La semana pasada el presidente criticó la decisión de la Corte Constitucional de confirmar que las regalías son un costo deducible para las empresas que las pagan. Él alega que las regalías son una participación de la nación (el pueblo, dijo él) en la explotación de un recurso natural y, por lo tanto, no son deducibles. Esta interpretación contradice claramente a la Constitución en su artículo 360 que establece que son una ¨contraprestación económica¨ que obtiene la nación como compensación por autorizar la explotación de un recurso natural. Adicionalmente adultera la verdad, pone a la Corte en el papel de enemigo del pueblo y a las compañías que pagan esas regalías en el de explotadores a quienes la Corte les entrega lo que supuestamente no es suyo.
El ministro del Interior utilizó el mismo artículo de la Constitución para aventurar que hay varias interpretaciones. Y José Antonio Ocampo sorprendió con su afirmación de que las regalías son un dividendo y como tal no pueden ser deducibles. Seguramente esa incongruencia viene de la misma fuente de Petro.
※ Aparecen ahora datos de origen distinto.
(** X10: with a non-empty scale, an entry whose value is positive and the
    largest of the calendar gets the last color of the scale (the default
    color if that last color is the empty string). *)
Theorem getCalendar_peak_gets_last_color `{DL : DateLib} (now1 now2 : Date)
    (colors : list string) (data : list Observation) (emptyColor : string)
    (endDate startDate : option DateLike) (view : string) :
  match getCalendar now1 now2 colors data emptyColor endDate startDate view with
  | Some cal =>
      forall d, In d cal -> 0 < value d ->
        (forall d', In d' cal -> value d' <= value d) ->
        colors <> [] ->
        exists c,
          nth_error colors (List.length colors - 1) = Some c /\
          color d = if String.eqb c EmptyString then emptyColor else c
  | None => True
  end.
Proof.
  destruct (getCalendar now1 now2 colors data emptyColor endDate startDate view)
    as [cal|] eqn:Hcal; [|exact I].
  intros d Hd Hpos Hmax Hc.
  destruct (calendarMax_spec cal) as (Hle & _ & Hatt).
  assert (HM : calendarMax cal = value d).
  { specialize (Hle d Hd). destruct Hatt as [H0|(d0 & Hd0 & Hv0)]; [lia|].
    specialize (Hmax d0 Hd0). lia. }
  destruct (In_nth_error _ _ Hd) as [i Hi].
  destruct (getCalendar_entry _ _ _ _ _ _ _ _ cal Hcal i d Hi) as (_ & _ & Hcolor).
  rewrite HM in Hcolor.
  destruct (getColor_last colors (value d) (value d) Hc Hpos ltac:(lia))
    as (c & Hnth & Hres).
  exists c. split; [exact Hnth|]. rewrite Hcolor, Hres.
  unfold or_else, truthy. destruct (String.eqb c EmptyString); reflexivity.
Qed.

(** X11: every entry's color is the default color or an entry of the
    scale; an entry of value 0 gets the default color, and so does every
    entry when the scale is empty. *)
Theorem getCalendar_color_range `{DL : DateLib} (now1 now2 : Date)
    (colors : list string) (data : list Observation) (emptyColor : string)
    (endDate startDate : option DateLike) (view : string) :
  match getCalendar now1 now2 colors data emptyColor endDate startDate view with
  | Some cal =>
      forall d, In d cal ->
        (color d = emptyColor \/ In (color d) colors) /\
        (value d = 0 \/ colors = [] -> color d = emptyColor)
  | None => True
  end.
Proof.
  destruct (getCalendar now1 now2 colors data emptyColor endDate startDate view)
    as [cal|] eqn:Hcal; [|exact I].
  intros d Hd. destruct (In_nth_error _ _ Hd) as [i Hi].
  destruct (getCalendar_entry _ _ _ _ _ _ _ _ cal Hcal i d Hi) as (_ & _ & Hcolor).
  rewrite Hcolor.
  destruct (getColor_cases colors (calendarMax cal) (value d))
    as [[Hnull Hwhy]|(c & Hin & Hres)].
  - rewrite Hnull. cbn. split; [left; reflexivity | reflexivity].
  - rewrite Hres. unfold or_else, truthy.
    destruct (String.eqb c EmptyString).
    + split; [left; reflexivity | reflexivity].
    + split; [right; exact Hin|].
      intros [Hv|Hc].
      * exfalso. revert Hres. unfold getColor. rewrite Hv, andb_false_r.
        discriminate.
      * exfalso. rewrite Hc in Hin. exact Hin.
Qed.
Coincidió este episodio con la recomendación que me hizo una alumna de Juan Esteban Costaín de consultar unos libros que él ha mencionado, que se refieren a los análisis que provocó el ascenso de Hitler en Alemania y la rápida entronización en ese país de un régimen absolutista entregado al mal, apoyada en la manipulación de las debilidades y aspiraciones del público y en una represión brutal, sin que oportunamente alguien hubiera hecho algo para detenerlo.